### EXERCISE REQUIREMENTS
Wherever the string "negb" turns up in the data, copy the whole line.

---------- MATERIAL FOR THIS TASK ----------

Lemma groups_ok_toggle subs : forallb groups_ok (map toggle_not subs) = forallb groups_ok subs.
Proof. induction subs as [|[v l] subs IH]; [done |]. cbn [map forallb]. by rewrite IH. Qed.

Lemma is_group_subargs v : is_group v = true -> has_subargs v = true.
Proof. unfold is_group, has_subargs. by destruct (is_type SEARCH_SUB v), (is_type SEARCH_OR v). Qed.

Section Level.
Context {M : Type} (leaf : M -> arg_value -> Z) (thread : Z -> M -> list M) `{!LeafSpec leaf}.
Notation eval := (eval leaf thread).
Notation eval_list := (eval_list leaf thread).

Lemma eval_list_app c l1 l2 m : eval_list c (l1 ++ l2) m = combine c (eval_list c l1 m) (eval_list c l2 m).
Proof. unfold MailSearchEval.eval_list, combine. destruct c; rewrite map_app; [apply conj_all_app | apply disj_all_app]. Qed.

Lemma eval_list_one c a m : eval_list c [a] m = eval a m.
Proof.
  pose proof (eval_tri leaf thread (leaf_range) a m) as H. unfold tri in H. unfold MailSearchEval.eval_list, conj_all, disj_all.
  destruct c; cbn [map foldr]; lia.
Qed.

Lemma eval_toggle a m : eval (toggle_not a) m = 2 - eval a m.
Proof.
  destruct a as [v subs]. cbn [toggle_not map_value MailSearchEval.eval]. cbn [a_match_not a_type a_thread_type put_not].
  assert (Hn : forall x, neg (negb (a_match_not v)) x = 2 - neg (a_match_not v) x) by (intros x; unfold neg; destruct (a_match_not v); cbn; lia).
  rewrite <- Hn. destruct (a_type v); by rewrite ?leaf_not.
Qed.

(** What [push_not] gives. *)
Record pushed (a a' : mail_search_arg) : Prop := {
  pushed_eval m : eval a' m = eval a m;
  pushed_csts c : csts false c a' = csts false c a;
  pushed_ok : groups_ok a' = true;
  pushed_size : arg_size a' = arg_size a;
  pushed_not : is_group (value a') = true -> a_match_not (value a') = false;
}.

Lemma push_not_spec a : groups_ok a = true -> exists a', push_not a = Some a' /\ pushed a a'.
Proof.
  destruct a as [v subs]. intros Hok. unfold push_not. fold (is_group v). destruct (a_match_not v && is_group v) eqn:E.
  2:{ exists (Arg v subs). split; [done |]. split; try done. cbn. intros Hg. by rewrite Hg, andb_true_r in E. }
  apply andb_true_iff in E as [En Eg]. cbn [groups_ok] in Hok. rewrite Eg, (is_group_subargs v Eg) in Hok. cbn [negb orb] in Hok.
  apply andb_true_iff in Hok as [Hne Hok]. rewrite assert_true by done. cbn [mbind option_bind]. eexists. split; [done |].
  assert (Ht : is_type SEARCH_SUB v = true /\ is_type SEARCH_OR v = false \/ is_type SEARCH_SUB v = false /\ is_type SEARCH_OR v = true).
  { unfold is_group, is_type in *. destruct (a_type v); try discriminate Eg; auto. }
  split.
  - intros m. assert (Hd : forall s, eval (toggle_not s) m = 2 - eval s m) by (intros; apply eval_toggle).
    destruct Ht as [[H1 H2] | [H1 H2]]; rewrite H1; unfold is_type in H1, H2; cbn [MailSearchEval.eval a_type a_match_not put_type put_not];
      rewrite En, map_map; destruct (a_type v); try done; cbn [neg].
    + by rewrite (disj_all_neg _ (fun s => eval s m)).
    + by rewrite (conj_all_neg _ (fun s => eval s m)).
  - intros c. cbn [csts a_match_not put_not put_type]. rewrite En, Eg, length_map. cbn [xorb].
    destruct Ht as [[H1 H2] | [H1 H2]]; rewrite H1, H2; cbn; by rewrite csts_toggles.
  - cbn [groups_ok]. rewrite length_map, groups_ok_toggle, Hne. destruct Ht as [[-> _] | [-> _]]; by rewrite ?Hok.
  - cbn. f_equal. apply args_size_toggle.
  - done.
Qed.

(** Whether a group dissolves into its level. *)
Record dissolves (c : bool) (a : mail_search_arg) : Prop := {
  dissolves_nonempty : subargs a <> [];
  dissolves_eval m : eval a m = eval_list c (subargs a) m;
  dissolves_csts c' : (length (subargs a) = 1%nat \/ c' = c) -> csts false c' a = csts_list c' (subargs a);
  dissolves_ok : forallb groups_ok (subargs a) = true;
}.

Lemma eval_group_list v subs m :
  is_group v = true -> a_match_not v = false -> eval (Arg v subs) m = eval_list (negb (is_type SEARCH_OR v)) subs m.
Proof.
  intros Hg Hn. cbn [MailSearchEval.eval]. rewrite Hn. cbn [neg]. unfold is_group, is_type, MailSearchEval.eval_list in *.
  destruct (a_type v); try discriminate Hg; done.
Qed.

Lemma csts_group v subs c :
  is_group v = true -> a_match_not v = false ->
  csts false c (Arg v subs) = csts_list (if (length subs =? 1)%nat then c else negb (is_type SEARCH_OR v)) subs.
Proof. intros Hg Hn. cbn [csts]. rewrite Hg, Hn. cbn [xorb negb]. by destruct (is_type SEARCH_OR v). Qed.

Lemma flattens_spec c a :
  groups_ok a = true -> (is_group (value a) = true -> a_match_not (value a) = false) ->
  exists b, flattens c a = Some b /\
    if (b : bool) then dissolves c a
    else is_group (value a) = true -> (2 <= length (subargs a))%nat /\ negb (is_type SEARCH_OR (value a)) = negb c.
Proof.
  destruct a as [v subs]. cbn [value subargs flattens]. intros Hok Hnot. destruct (is_group v) eqn:Hg.
  2:{ exists false. unfold is_group in Hg. apply orb_false_iff in Hg as [-> ->]. by destruct c. }
  specialize (Hnot eq_refl). cbn [groups_ok] in Hok. rewrite Hg, (is_group_subargs v Hg) in Hok. cbn [negb orb] in Hok.
  apply andb_true_iff in Hok as [Hne Hok]. rewrite assert_true by done. cbn [mbind option_bind].
  assert (Hsub : is_type SEARCH_SUB v = negb (is_type SEARCH_OR v)) by (unfold is_group, is_type in *; destruct (a_type v); done).
  assert (Hd : (length subs = 1%nat \/ negb (is_type SEARCH_OR v) = c) -> dissolves c (Arg v subs)).
  { intros Hd. split; cbn [subargs]; [by destruct subs | | | done].
    - intros m. rewrite eval_group_list by done. destruct Hd as [Hl | ->]; [| done].
      destruct subs as [|s [|]]; try discriminate Hl. by rewrite !eval_list_one.
    - intros c' Hc. rewrite csts_group by done. destruct (Nat.eqb_spec (length subs) 1) as [|Hl]; [done |].
      destruct Hc as [? | ->]; [done |]. by destruct Hd as [? | ->]. }
  rewrite Hsub. destruct (is_type SEARCH_OR v) eqn:Ho, c; cbn [negb andb orb]; eexists; (split; [done |]).
  - destruct (Nat.eqb_spec (length subs) 1); [by apply Hd; left |]. intros _. destruct subs as [|? [|]]; cbn in *; try done; split; [lia | done].
  - apply Hd. by right.
  - apply Hd. by right.
  - destruct (Nat.eqb_spec (length subs) 1); [by apply Hd; left |]. intros _. destruct subs as [|? [|]]; cbn in *; try done; split; [lia | done].
Qed.

(** ** The loop *)

Context {T : Type} `{!Table mail_search_simplify_mask nat T, !TableSpec mail_search_simplify_mask nat T}.
Variable prev_args0 : T.
Hypothesis prev_args0_inv : table_inv prev_args0.
Hypothesis prev_args0_empty : forall k, table_get prev_args0 k = None.
Notation simplify_loop := (simplify_loop prev_args0).

(** The list of a level: its constraints are among [K], and so they are
    wherever it is moved when it has become a single argument of a group
    ([mv]). *)
Definition within (mv c : bool) (K : list (mail_search_simplify_mask * payload)) (l : list mail_search_arg) : Prop :=
  sublist (csts_list c l) K /\ (mv = true -> (2 <= length l)%nat \/ forall c', sublist (csts_list c' l) K).

Record table_ok (c : bool) (t : T) (done : list mail_search_arg) : Prop := {
  ok_inv : table_inv t;
  ok_get k i : table_get t k = Some i -> exists p, done !! i = Some p /\ mask_of c (value p) = Some k;
}.

(** The level [l'] after some steps from [l]. *)
Record improves (mv c : bool) (K : list (mail_search_simplify_mask * payload)) (l l' : list mail_search_arg) : Prop := {
  imp_eval m : eval_list c l' m = eval_list c l m;
  imp_within : within mv c K l';
  imp_ok : forallb groups_ok l = true -> forallb groups_ok l' = true;
  imp_nonempty : l <> [] -> l' <> [];
  imp_size : (args_size l' <= args_size l)%nat;
}.

Lemma improves_trans mv c K l1 l2 l3 : improves mv c K l1 l2 -> improves mv c K l2 l3 -> improves mv c K l1 l3.
Proof.
  intros [He1 Hw1 Ho1 Hn1 Hs1] [He2 Hw2 Ho2 Hn2 Hs2]. split; auto; [| lia]. intros m. by rewrite He2.
Qed.

Lemma csts_list_app c l1 l2 : csts_list c (l1 ++ l2) = csts_list c l1 ++ csts_list c l2.
Proof. apply flat_map_app. Qed.

Lemma csts_list_cons c a l : csts_list c (a :: l) = csts false c a ++ csts_list c l.
Proof. done. Qed.

Lemma csts_list_mid c l1 a l2 : csts_list c (l1 ++ a :: l2) = csts_list c l1 ++ csts false c a ++ csts_list c l2.
Proof. by rewrite csts_list_app. Qed.

(** Replacing an argument by one that means the same. *)
Lemma replace_within mv c K l1 a a' l2 :
  (forall c', sublist (csts false c' a') (csts false c' a)) \/ (forall c', sublist (csts false c' a') (csts false c a)) ->
  within mv c K (l1 ++ a :: l2) -> within mv c K (l1 ++ a' :: l2).
Proof.
  intros Hc [Hs Hm]. split.
  - etransitivity; [| exact Hs]. rewrite !csts_list_mid. apply sublist_app; [done |]. apply sublist_app; [| done].
    destruct Hc as [Hc | Hc]; apply Hc.
  - intros Hmv. specialize (Hm Hmv). rewrite length_mid in *. destruct Hm as [? | Hm]; [by left |]. destruct l1, l2; try (left; cbn; lia). right. intros c'.
    specialize (Hm c'). unfold csts_list in *. cbn in *. rewrite app_nil_r in *. destruct Hc as [Hc | Hc]; etransitivity; eauto.
Qed.

Lemma eval_list_mid c l1 a a' l2 m : eval a' m = eval a m -> eval_list c (l1 ++ a' :: l2) m = eval_list c (l1 ++ a :: l2) m.
Proof. intros H. unfold MailSearchEval.eval_list. rewrite !map_app. cbn [map]. by rewrite H. Qed.

Lemma forallb_mid l1 a (l2 : list mail_search_arg) :
  forallb groups_ok (l1 ++ a :: l2) = forallb groups_ok l1 && (groups_ok a && forallb groups_ok l2).
Proof. by rewrite forallb_app. Qed.

Lemma args_size_cons a l : args_size (a :: l) = (arg_size a + args_size l)%nat.
Proof. done. Qed.

Lemma args_size_mid l1 a l2 : args_size (l1 ++ a :: l2) = (args_size l1 + (arg_size a + args_size l2))%nat.
Proof. rewrite args_size_app. done. Qed.

(** The step that replaces the first argument ahead. *)
Lemma replace_improves mv c K done a a' args :
  within mv c K (done ++ a :: args) ->
  (forall m, eval a' m = eval a m) ->
  (forall c', sublist (csts false c' a') (csts false c' a)) \/ (forall c', sublist (csts false c' a') (csts false c a)) ->
  groups_ok a' = true -> (arg_size a' <= arg_size a)%nat ->
  improves mv c K (done ++ a :: args) (done ++ a' :: args).
Proof.
  intros Hw He Hc Hok Hs. split.
  - intros m. by apply eval_list_mid.
  - by eapply replace_within.
  - rewrite !forallb_mid, Hok. rewrite !andb_true_iff. tauto.
  - intros _ H. by destruct done.
  - rewrite !args_size_mid. lia.
Qed.

Lemma dissolve_improves mv c K done a args :
  within mv c K (done ++ a :: args) -> dissolves c a -> improves mv c K (done ++ a :: args) (done ++ subargs a ++ args).
Proof.
  intros [Hs Hm] [Hne He Hc Hok]. split.
  - intros m. rewrite !eval_list_app, <- He. change (a :: args) with ([a] ++ args). by rewrite eval_list_app, eval_list_one.
  - split.
    + etransitivity; [| exact Hs]. rewrite csts_list_mid, !csts_list_app, Hc by auto. done.
    + intros Hmv. specialize (Hm Hmv). rewrite length_mid, !length_app in *. destruct (subargs a) as [|s [|]] eqn:E; [done | | left; cbn; lia].
      destruct Hm as [? | Hm]; [left; cbn; lia |]. right. intros c'. etransitivity; [| exact (Hm c')].
      rewrite csts_list_mid, !csts_list_app, Hc by auto. done.
  - rewrite forallb_mid, !forallb_app, Hok. rewrite !andb_true_iff. tauto.
  - intros _ H. apply app_eq_nil in H as [_ H]. by apply app_eq_nil in H as [? _].
  - rewrite args_size_mid, !args_size_app. destruct a as [v subs]. cbn [subargs arg_size]. fold (args_size subs). lia.
Qed.

(** ** Merging *)

Lemma masked_leaf c v k :
  mask_of c v = Some k ->
  is_group v = false /\ is_type SEARCH_INTHREAD v = false /\ has_subargs v = false /\ forall subs m, eval (Arg v subs) m = leaf_value leaf v m.
Proof.
  unfold mask_of, is_group, has_subargs, is_type, leaf_value. intros H. split_and!; [| | | intros subs m; cbn [MailSearchEval.eval]];
    destruct (a_type v); try done; discriminate H.
Qed.

Lemma masked_csts c c' v k subs : mask_of c v = Some k -> csts false c' (Arg v subs) = leaf_csts c' v.
Proof.
  intros H. destruct (masked_leaf c v k H) as (Hg & Hi & _ & _). cbn [csts]. rewrite Hg, Hi, xorb_false_l. by rewrite put_not_same.
Qed.

Lemma masked_ok c v k subs : mask_of c v = Some k -> groups_ok (Arg v subs) = true.
Proof. intros H. destruct (masked_leaf c v k H) as (Hg & _ & Hs & _). cbn [groups_ok]. by rewrite Hg, Hs. Qed.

----------

### ANSWER TO THIS TASK
  assert (Hn : forall x, neg (negb (a_match_not v)) x = 2 - neg (a_match_not v) x) by (intros x; unfold neg; destruct (a_match_not v); cbn; lia).
  apply andb_true_iff in E as [En Eg]. cbn [groups_ok] in Hok. rewrite Eg, (is_group_subargs v Eg) in Hok. cbn [negb orb] in Hok.
  is_group v = true -> a_match_not v = false -> eval (Arg v subs) m = eval_list (negb (is_type SEARCH_OR v)) subs m.
  csts false c (Arg v subs) = csts_list (if (length subs =? 1)%nat then c else negb (is_type SEARCH_OR v)) subs.
Proof. intros Hg Hn. cbn [csts]. rewrite Hg, Hn. cbn [xorb negb]. by destruct (is_type SEARCH_OR v). Qed.
    else is_group (value a) = true -> (2 <= length (subargs a))%nat /\ negb (is_type SEARCH_OR (value a)) = negb c.
  specialize (Hnot eq_refl). cbn [groups_ok] in Hok. rewrite Hg, (is_group_subargs v Hg) in Hok. cbn [negb orb] in Hok.
  assert (Hsub : is_type SEARCH_SUB v = negb (is_type SEARCH_OR v)) by (unfold is_group, is_type in *; destruct (a_type v); done).
  assert (Hd : (length subs = 1%nat \/ negb (is_type SEARCH_OR v) = c) -> dissolves c (Arg v subs)).
  rewrite Hsub. destruct (is_type SEARCH_OR v) eqn:Ho, c; cbn [negb andb orb]; eexists; (split; [done |]).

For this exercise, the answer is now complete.